2. Calculer les quantités d’azote, de phosphore et de potasse présentes dans le couvert
En multipliant la matière sèche (en kg/ha) par les coefficients correspondants à chaque élément (tableau 2 – colonne B et D), on obtient les quantités d’éléments disponibles dans le couvert. La précision est d’environ plus ou moins 15 kg/ha pour l’azote ; on peut par principe arrondir à la dizaine inférieure pour éviter une surévaluation. Une fois obtenues les teneurs en N, on leur applique un facteur « racine » (tableau 2 – colonne C) pour prendre en compte l’azote présent dans le système racinaire de la plante, soit + 10 % à + 50 % en fonction de l’espèce.
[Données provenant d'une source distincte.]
(** * juni-farm markers: a shallow embedding of the marker computation
      and caching code, with the properties stated about it.

    Sources embedded here:
    - [juni_farm/markers/bctpy/bctpy_spheres_estimator.py]
      (module [BCTPYSpheresEstimator]),
    - [juni_farm/markers/bctpy/bctpy_spheres.py] (module [BCTPYSpheres]),
    - [juni_farm/markers/time_varying/instant_phase_connectivity_base.py]
      (module [InstantPhaseConnectivityBase]).

    Python exceptions are values of [exn]; a call that may raise returns a
    [res].  Code that reads or writes object attributes, the cache or the
    logger threads an explicit state. *)

From Stdlib Require Import List String Ascii ZArith QArith Reals Bool Lia Lra.
From Stdlib Require Import DecimalString Permutation.
From Stdlib Require Floats.
Import ListNotations.
Open Scope string_scope.

(** ** Exceptions and results *)

Inductive exn : Type :=
| TypeError (msg : string)
| KeyError (key : string)
| ValueError (msg : string)
| IndexError (msg : string)
| ZeroDivisionError (msg : string)
| ExternalError (msg : string).

Inductive res (A : Type) : Type :=
| Ok (a : A)
| Raise (e : exn).
Arguments Ok {A} a.
Arguments Raise {A} e.

Definition res_bind {A B} (m : res A) (k : A -> res B) : res B :=
  match m with
  | Ok a => k a
  | Raise e => Raise e
  end.

Declare Scope res_scope.
Delimit Scope res_scope with res.
Notation "x <- m ;; k" := (res_bind m (fun x => k))
  (at level 100, m at next level, right associativity) : res_scope.

(** State and exception: a raise keeps the state reached so far (attribute
    writes and log lines that happened before the raise are not undone). *)
Definition M (S A : Type) : Type := S -> res A * S.

Definition st_ret {S A} (a : A) : M S A := fun s => (Ok a, s).

Definition st_bind {S A B} (m : M S A) (k : A -> M S B) : M S B :=
  fun s =>
    match m s with
    | (Ok a, s') => k a s'
    | (Raise e, s') => (Raise e, s')
    end.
En ce qui concerne le phosphore et la potasse, le travail de validation doit être poursuivi et affiné, mais ces valeurs permettent d’obtenir un aperçu et d’apprécier les niveaux de restitution et de mise à disposition de ces éléments pour la culture suivante.
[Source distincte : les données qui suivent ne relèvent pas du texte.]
(** The inner [switch], whose cases fall through: ['T'] adds three,
    ['G'] two, ['C'] one. *)
Definition add_symbol (c : ascii) (ret : Z) : Z :=
  if chr_eqb c "T" then incr (incr (incr ret))
  else if chr_eqb c "G" then incr (incr ret)
  else if chr_eqb c "C" then incr ret
  else ret.

(** The [while] loop: the key read so far and the rest of the line.
    [ret <<= 2] shifts by less than the width of any key type. *)
Fixpoint scan (s : list ascii) (ret : Z) : Z * list ascii :=
  match s with
  | c :: s' =>
      if is_ACGT c then scan s' (add_symbol c (wrap W (Z.shiftl ret 2)))
      else (ret, s)
  | [] => (ret, [])
  end.

Definition convert (s : list ascii) (k : Z) (v : slot) : bool * Z * slot :=
  match s with
  | c :: _ =>
      if is_ACGT c then
        let '(ret, rest) := scan s 0 in
        let tv := sscanf_d rest Indeterminate in
        (true, ret, tv)
      else (false, k, v)
  | [] => (false, k, v)
  end.

Definition convert_key (s : list ascii) (k : Z) : bool * Z :=
  let '(r, k', _) := convert s k Indeterminate in (r, k').

Definition splitgrp (h : t) (key : Z) : option (Z * Z) :=
  let mvcnt := 2 * kmerlength h - splitbit h in
  high ← shr W key mvcnt;
  let grp := wrap 32 high in
  lowmask ← shl W 1 mvcnt;
  let keyInGroup := Z.land key (wrap W (lowmask - 1)) in
  Some (grp, keyInGroup).

Definition combgrp (h : t) (grp keyInGroup : Z) : option Z :=
  let key := wrap W grp in
  key ← shl W key (2 * kmerlength h - splitbit h);
  Some (Z.lor key keyInGroup).

End Helper.
End ConstantLengthKmerHelper.

#[global] Instance ConstantLengthKmerHelper_IOHelper (W : Z) :
  IOHelper ConstantLengthKmerHelper.t := {
  convert := fun _ => ConstantLengthKmerHelper.convert W;
  convert_key := fun _ => ConstantLengthKmerHelper.convert_key W;
  splitgrp := ConstantLengthKmerHelper.splitgrp W;
  combgrp := ConstantLengthKmerHelper.combgrp W
}.

(** ** C strings in character arrays *)

(** The string that a [char *] into [mem] denotes: the characters
    before the first NUL. *)
Fixpoint c_str (mem : list ascii) : list ascii :=
  match mem with
  | c :: mem' => if chr_eqb c NUL then [] else c :: c_str mem'
  | [] => []
  end.

Definition strlen (mem : list ascii) : nat := length (c_str mem).

(** [strcpy(dst, src)]: the characters of [src] and the terminating NUL
    are stored at the start of [dst]; undefined when they do not fit. *)
Definition strcpy (dst src : list ascii) : option (list ascii) :=
  let s := c_str src in
  if (length s <? length dst)%nat
  then Some (s ++ NUL :: drop (S (length s)) dst)
  else None.

(** The first lines of the three constructors: copy [fname] into a local
    array, overwrite a final newline by NUL, and hand the array to
    [fopen].  [stack] is the content of the uninitialised local array.
    The index [strlen(buf)-1] is a [size_t]: on the empty string it
    wraps around and the access falls outside the array. *)
Definition open_name (stack fname : list ascii) : option (list ascii) :=
  buf ← strcpy stack fname;
  let n := strlen buf in
  if (n =? 0)%nat then None
  else
    c ← buf !! (n - 1)%nat;
    let buf := if chr_eqb c newline then <[(n - 1)%nat := NUL]> buf else buf in
    Some (c_str buf).

(** ** [FILE *]

    A stream of items of type [A]: a null pointer, an open stream with
    the data written so far (output) or not yet read (input), or a
    stream that [fclose] has released. *)
Inductive FILE (A : Type) : Type :=
| Null
| Open (data : list A)
| Closed (data : list A).
Arguments Null {A}.
Arguments Open {A} data.
Arguments Closed {A} data.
3. Calculer la quantité d’azote potentiellement disponible pour la culture suivante
Si la quantification des éléments du couvert est assez précise, sa dynamique de restitution l’est moins puisqu’elle dépend non seulement des caractéristiques du couvert, mais également de la variabilité climatique, de la texture des sols et du travail du sol. On restera donc prudent sur les valeurs disponibles pour la culture suivante. En ce qui concerne le couvert, c’est le rapport C/N qui détermine la vitesse de décomposition de la biomasse et donc la disponibilité en NPK pour la culture suivante. La part de carbone étant stable (42 %), il suffit de connaître la teneur en azote pour obtenir le C/N et calculer l’azote immédiatement disponible (tableau 1). Cela dit, les chiffres du tableau 1 sont les moyennes mesurées après destruction des couverts et enfouissement (déchaumage et/ou labour) : on n’hésitera pas à réduire la quantité d’azote disponible pour la culture suivante en TCS superficiel et semis direct (résidus non enfouis ou mulchés en surface). La formule est : C/N = 42/% N.
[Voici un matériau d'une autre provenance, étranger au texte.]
Lemma segment_plain s : is_segment s -> Str.all plain_char s = true.
Proof.
  unfold is_segment. simpl. intros H.
  repeat (destruct H as [<-|H]; [reflexivity|]). easy.
Qed.

(** An accepted URL begins with a non-empty run of plain characters after
    which anything may follow. *)
Lemma accepted_head u :
  accepted u ->
  exists P rest, u = P ++ rest /\ P <> "" /\ Str.all plain_char P = true /\
                 forall rest', accepted (P ++ rest').
Proof.
  intros [(scheme & host & seg & ident & rest & -> & Hs & Hh & Hseg & Hid)
         |(scheme & host & name & rest & -> & Hs & Hh & Hname)].
  - exists (scheme ++ "://" ++ host ++ "/" ++ seg ++ "/" ++ ident), rest.
    destruct (scheme_plain _ Hs) as [Hsp Hne].
    split; [now rewrite <- !app_assoc|]. split.
    { destruct scheme; [contradiction|discriminate]. }
    split.
    + rewrite !all_app, Hsp, (host_plain _ Hh), (segment_plain _ Hseg).
      rewrite (all_impl id_char plain_char ident id_char_plain (proj2 Hid)).
      reflexivity.
    + intros rest'. left. exists scheme, host, seg, ident, rest'.
      split; [now rewrite <- !app_assoc|tauto].
  - exists (scheme ++ "://" ++ host ++ "/" ++ name), rest.
    destruct (scheme_plain _ Hs) as [Hsp Hne].
    split; [now rewrite <- !app_assoc|]. split.
    { destruct scheme; [contradiction|discriminate]. }
    split.
    + rewrite !all_app, Hsp, (host_plain _ Hh).
      rewrite (all_impl name_char plain_char name name_char_plain (proj2 Hname)).
      reflexivity.
    + intros rest'. right. exists scheme, host, name, rest'.
      split; [now rewrite <- !app_assoc|tauto].
Qed.

(** *** [strip] *)

Lemma lstrip_head a s : Str.isspace a = false -> Str.lstrip (String a s) = String a s.
Proof. intros H. simpl. now rewrite H. Qed.

Lemma rstrip_cons a s :
  Str.rstrip (String a s) =
  match Str.rstrip s with
  | "" => if Str.isspace a then "" else String a ""
  | r => String a r
  end.
Proof. reflexivity. Qed.

Lemma rstrip_idem s : Str.rstrip (Str.rstrip s) = Str.rstrip s.
Proof.
  induction s as [|a s IH]; [reflexivity|]. rewrite rstrip_cons.
  destruct (Str.rstrip s) as [|b r] eqn:E.
  - destruct (Str.isspace a) eqn:Ha; [reflexivity|].
    rewrite rstrip_cons. simpl. now rewrite Ha.
  - rewrite rstrip_cons, IH. reflexivity.
Qed.

(** [rstrip] takes a run of white space off the end. *)
Lemma rstrip_prefix s :
  exists ws, s = Str.rstrip s ++ ws /\ Str.all Str.isspace ws = true.
Proof.
  induction s as [|a s (ws & E & Hws)]; [now exists ""|]. rewrite rstrip_cons.
  destruct (Str.rstrip s) as [|b r] eqn:Er.
  - destruct (Str.isspace a) eqn:Ha.
    + exists (String a s). split; [reflexivity|]. simpl. rewrite Ha.
      rewrite app_nil_l in E. now rewrite E.
    + exists ws. split; [now rewrite app_cons, <- E|exact Hws].
  - exists ws. split; [now rewrite app_cons, <- E|exact Hws].
Qed.

Lemma rstrip_plain P rest :
  P <> "" -> Str.all plain_char P = true ->
  exists rest', Str.rstrip (P ++ rest) = P ++ rest'.
Proof.
  induction P as [|a P IH]; [contradiction|]. intros _ HP.
  simpl in HP. apply andb_true_iff in HP as [Ha HP].
  apply plain_not_space in Ha. rewrite app_cons, rstrip_cons.
  destruct P as [|b P].
  - rewrite app_nil_l. destruct (Str.rstrip rest) as [|c r].
    + rewrite Ha. now exists "".
    + now exists (String c r).
  - destruct (IH ltac:(discriminate) HP) as [rest' ->].
    rewrite app_cons. now exists rest'.
Qed.

Lemma split_head_all c s : Str.all (other_than c) (Str.split_head c s) = true.
Proof.
  induction s as [|a s IH]; [reflexivity|]. simpl.
  destruct (Ascii.eqb a c) eqn:E; [reflexivity|]. simpl.
  unfold other_than at 1. now rewrite E, IH.
Qed.

Lemma split_head_keeps p c s :
  Str.all p s = true -> Str.all p (Str.split_head c s) = true.
Proof.
  induction s as [|a s IH]; [reflexivity|]. simpl.
  intros [Ha Hs]%andb_true_iff.
  destruct (Ascii.eqb a c); [reflexivity|]. simpl. now rewrite Ha, IH.
Qed.

Lemma split_head_id c s :
  Str.all (other_than c) s = true -> Str.split_head c s = s.
Proof.
  intros H. rewrite <- (app_nil_r s) at 1.
  rewrite split_head_app by exact H. apply app_nil_r.
Qed.

Lemma all_other_not_occurs c s :
  Str.all (other_than c) s = true -> ~ occurs (String c "") s.
Proof.
  intros H (pre & post & ->). rewrite !all_app in H.
  apply andb_true_iff in H as [_ [H _]%andb_true_iff]. simpl in H.
  unfold other_than in H. now rewrite Ascii.eqb_refl in H.
Qed.

(** *** The answer *)

Lemma first_match_Some u v :
  first_match patterns u = Some v -> v = Str.strip u /\ accepted u.
Proof.
  unfold patterns, first_match.
  destruct (re_match pattern_media u) as [c1|] eqn:E1.
  { intros [= <-]. split; [reflexivity|]. left. apply re_match_media.
    now rewrite E1. }
  destruct (re_match pattern_profile u) as [c2|] eqn:E2; [|discriminate].
  intros [= <-]. split; [reflexivity|]. right. apply re_match_profile.
  now rewrite E2.
Qed.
Exemple de calcul pour un biomax âgé de plus de trois mois Tableau 3 : la restitution potentielle d’azote est estimée à 70 kg (73,5 kg/ha ramenés à la dizaine inférieure) dans le cas d’un enfouissement des résidus après destruction. Cependant, il s’agit de l’azote « potentiellement  » disponible, sachant que même avec un couvert, une partie de cet azote pourra être soumis à lessivage et donc ne pas être disponible pour la culture suivante Si l’on reste prudent et réaliste, on peut estimer la quantité d’azote restituée à la culture suivante à 50 kg/ha. Sans aucun travail du sol, la restitution est probablement inférieure et comprise entre 30 et 40 kg/ha (dégradation plus lente des résidus). Tous les éléments restants ne sont bien entendu pas perdus : ils sont capitalisés dans la matière organique et seront redistribués les années suivantes.

Comme à l’accoutumée, il est nécessaire de ne pas trop réfléchir à l’année et de trouver le compromis entre le court terme (C/N bas : fertilité minérale) et le long terme (C/N haut : fertilité organique). Il ne faut pas hésiter à produire des couverts à forte biomasse pour restructurer et démarrer la « machine » sol qui a besoin de carbone. On abaissera le C/N en y ajoutant des légumineuses. On retiendra surtout que cette méthode permet de quantifier les éléments minéraux recyclés et produits et qu’il faut rester plus prudent sur les quantités d’éléments restitués l’année suivante. Ce dont on est par contre sûr, c’est que plus de biomasse est produite sur un sol, plus celui-ci devient fertile et restitue d’éléments sur l’année.

La CRA Poitou-Charentes a intégré cette méthode de calcul à un logiciel réalisant les plans prévisionnels de fertilisation azotée et estimant les pertes par lessivage en fonction du climat automnal/hivernal.